Lanciato dai grandi sceneggiati televisivi dei tardi anni ’50 in particolare dalla versione de L’idiota di Giorgio Albertazzi, una perla della nostra cultura televisiva che pero’ non e’ possibile rivedere da nessuna parte, Volonte’ diventa, con i film di denuncia a cavallo tra gli anni 60/70, il piu’ grande attore italiano, ambito anche da Hollywood. Le sue ferme convinzioni politiche che gli impediscono di lavorare in film “borghesi” e le sue battaglie per il sindacato degli attori ben presto lo rendono vittima di una sorta di maccartismo all’italiana che ancora oggi passa sotto silenzio. Dopo esser praticamente scomparso dalle scene negli anni ‘80, anche per motivi di salute e familiari, Volonte’ ritorna in auge nel 1990 con Porte Aperte, il film di Gianni Amelio e con Amelio avrebbe dovuto anche girare Lamerica interpretando un vecchio militare rimasto in Albania dopo la fine della seconda guerra mondiale, rinchiuso in una sorta di lager o manicomio, ma il progetto per qualche strano motivo non ando’ in porto.
Escluso ancora una volta dal mondo cinematografico italiano, Volonte’ trascorre gli ultimi anni di attivita’ all’estero, per morire nel 1994 in Grecia sul set del film di Anghelopoulos Lo sguardo di Ulisse.

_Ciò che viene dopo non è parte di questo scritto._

Lemma GetLogRecord_overwrites_every_field_witness :
  w_heap (final (GetLogRecord demo_clock (fun _ => Some 0%nat) Level.INFO "new.go:2" "new"
                   false [] [0%nat]) stale_world) !! 0%nat
  = Some (mkRecord Level.INFO (demo_clock 5) "new.go:2" "new" false []).
Proof.
  pose proof (GetLogRecord_overwrites_every_field demo_clock (fun _ => Some 0%nat)
                Level.INFO "new.go:2" "new" false [] [0%nat] stale_world) as H.
  unfold final.
  destruct (GetLogRecord demo_clock (fun _ => Some 0%nat) Level.INFO "new.go:2" "new"
              false [] [0%nat] stale_world) as [[got w1] t] eqn:Hrun.
  assert (Hgot : got.1 = 0%nat) by (vm_compute in Hrun; now injection Hrun as <- _ _).
  destruct H as [H _]; [repeat constructor|].
  rewrite Hgot in H. exact H.
Defined.

Lemma demo_written :
  0%nat ∈ written (effects (dispatch demo_Sprintf demo_clock None demo_iteration demo_log
                              (CLog Level.ERROR "main.go:3" "disk full")) demo_world).
Proof. vm_compute. left. Defined.

Lemma PutLogRecord_clears_for_every_holder_witness :
  w_heap (final (PutLogRecord 0 [])
            (final (dispatch demo_Sprintf demo_clock None demo_iteration demo_log
                      (CLog Level.ERROR "main.go:3" "disk full")) demo_world)) !! 0%nat
  = Some zero_LogRecord.
Proof.
  pose proof (PutLogRecord_clears_for_every_holder demo_Sprintf demo_clock None
                demo_iteration demo_log (CLog Level.ERROR "main.go:3" "disk full")
                demo_world 0%nat [] demo_written) as H.
  cbv zeta in H. exact (proj1 H).
Defined.

Lemma scenario_D_holds :
  Forall2 (fun f kv => Holds (fun _ _ => []) f kv.1 kv.2) (rec_Fields scenario_D_record)
    [("port", FormatInt 8080); ("ok", FormatBool true)].
Proof.
  constructor; [apply (Holds_Int32 (fun _ _ => []) "port" 8080); lia|].
  constructor; [apply (Holds_Bool (fun _ _ => []) "ok" true)|constructor].
Defined.

Lemma EncodeJson_line_of_constructed_fields_witness :
  EncodeJson (fun _ _ => []) (fun _ _ _ => None) scenario_D_record newJsonEncoder
  = Some (string_of_list_ascii
            (json_line scenario_D_record "INFO"
               [pair_text "port" (FormatInt 8080); pair_text "ok" (FormatBool true)])).
Proof.
  rewrite (EncodeJson_line_of_constructed_fields (fun _ _ => []) (fun _ _ _ => None)
             scenario_D_record newJsonEncoder
             [("port", FormatInt 8080); ("ok", FormatBool true)] eq_refl scenario_D_holds).
  - reflexivity.
  - repeat constructor; discriminate.
Defined.

Lemma NewDefaultLogger_delivers_from_its_level_witness :
  writes (effects (dispatch demo_Sprintf demo_clock None demo_iteration
                     (NewDefaultLogger 9 Level.DEBUG) (CFinef "tick" [])) demo_world)
  = [].
Proof.
  exact (proj1 (NewDefaultLogger_delivers_from_its_level demo_Sprintf demo_clock None
                  demo_iteration demo_iteration_perm 9%nat Level.DEBUG (CFinef "tick" [])
                  demo_world)).
Defined.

Al dila’ della sua vicenda umana e politica il documentario mette in luce la sua abilita’ trasformista che gli permetteva di entrare nel personaggio senza l’ausilio di trucchi o protesi, ed anche il suo modo di intendere l’attore come figura il cui apporto e’ fondamentale alla creazione filmica.

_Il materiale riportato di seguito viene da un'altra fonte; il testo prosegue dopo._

(** * A shallow embedding of the round-robin load balancer (src/main.go)

    The pool of backends, the atomic rotation cursor, peer selection,
    status marking, the request handler [lb] and the reverse proxy's
    error handler are translated function by function.  Pointers to
    backends are represented by their index in the pool; a Go runtime
    panic (integer division by zero) is represented by [None]. *)

From Stdlib Require Import ZArith Lia List Ascii String Bool Relations Wellfounded.
Import ListNotations.

(** ** Machine integers *)

(** [uint64] arithmetic wraps modulo 2^64. *)
Definition uint64_modulus : Z := (2 ^ 64)%Z.

Definition wrap64 (x : Z) : Z := (x mod uint64_modulus)%Z.

(** [atomic.AddUint64(&c, d)]: the new value of the counter (which is
    also the value returned). *)
Definition AddUint64 (c d : Z) : Z := wrap64 (c + d).

(** Go's unsigned [%]: a zero divisor is a runtime panic. *)
Definition go_umod (x n : Z) : option Z :=
  if Z.eqb n 0 then None else Some (x mod n)%Z.

(** ** Data model *)

(** [Backend]: [URL] is held as its string form [URL.String()], which is
    what every comparison in the source uses; [ReverseProxy] is an opaque
    handle. The mutex only serialises accesses and carries no data. *)
Record Backend := mkBackend {
  URL : string;
  Alive : bool;
  ReverseProxy : nat
}.

Record ServerPool := mkPool {
  backends : list Backend;
  current : Z  (* uint64 *)
}.

Definition SetAlive (b : Backend) (alive : bool) : Backend :=
  mkBackend (URL b) alive (ReverseProxy b).

Definition IsAlive (b : Backend) : bool := Alive b.

(** ** ServerPool operations *)

(** [NextIndex]: [int(atomic.AddUint64(&s.current, 1) % uint64(len(s.backends)))]. *)
Definition NextIndex (s : ServerPool) : option (ServerPool * nat) :=
  let c := AddUint64 (current s) 1 in
  let s' := mkPool (backends s) c in
  match go_umod c (Z.of_nat (List.length (backends s))) with
  | None => None
  | Some r => Some (s', Z.to_nat r)
  end.

(** [s.backends[idx].IsAlive()]; the index is always in range where the
    source evaluates it (it is reduced modulo the length). *)
Definition alive_at (bs : list Backend) (idx : nat) : bool :=
  match nth_error bs idx with
  | Some b => IsAlive b
  | None => false
  end.

(** The loop [for i := nextIdx; i < l; i++] of [GetNextPeer], with [fuel]
    the number of iterations left ([l - i]).  On success it returns the
    loop variable [i] and the index [idx = i % len(s.backends)]. *)
Fixpoint peer_scan (bs : list Backend) (i fuel : nat) : option (nat * nat) :=
  match fuel with
  | O => None
  | S f =>
      let idx := Nat.modulo i (List.length bs) in
      if alive_at bs idx then Some (i, idx) else peer_scan bs (S i) f
  end.

(** [GetNextPeer]: [Some (s', None)] is the [nil] result. *)
Definition GetNextPeer (s : ServerPool) : option (ServerPool * option nat) :=
  match NextIndex s with
  | None => None
  | Some (s1, nextIdx) =>
      let l := List.length (backends s1) + nextIdx in
      match peer_scan (backends s1) nextIdx (l - nextIdx) with
      | Some (i, idx) =>
          let s2 := if Nat.eqb i nextIdx then s1
                    else mkPool (backends s1) (Z.of_nat idx) in
          Some (s2, Some idx)
      | None => Some (s1, None)
      end
  end.

(** The [range] loop of [MarkBackendStatus], with its [break]. *)
Fixpoint mark_loop (bs : list Backend) (u : string) (alive : bool) : list Backend :=
  match bs with
  | [] => []
  | b :: rest =>
      if String.eqb (URL b) u then SetAlive b alive :: rest
      else b :: mark_loop rest u alive
  end.

Definition MarkBackendStatus (s : ServerPool) (u : string) (alive : bool) : ServerPool :=
  mkPool (mark_loop (backends s) u alive) (current s).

Vedendo questa pellicola, quello che mi ha infastidita come appassionata di cinema e’ la scoperta che un simile patrimonio di cultura e abilita’ tecnica (nel 1990 Ingmar Bergman al festival di Glasgow si invento’ il premio di miglior attore europeo per riuscire a dargli un riconoscimento) vada sprecato “solo” per le sue idee politiche, invece di sfruttare la sua lezione per cercare di ricostruire la nostra cinematografia che da qualche anno affida le sue sorti a un vagheggiato premio alla Mostra del Cinema di Venezia, preteso a priori, senza valutare l’effettiva qualita’ delle pellicole italiane in concorso.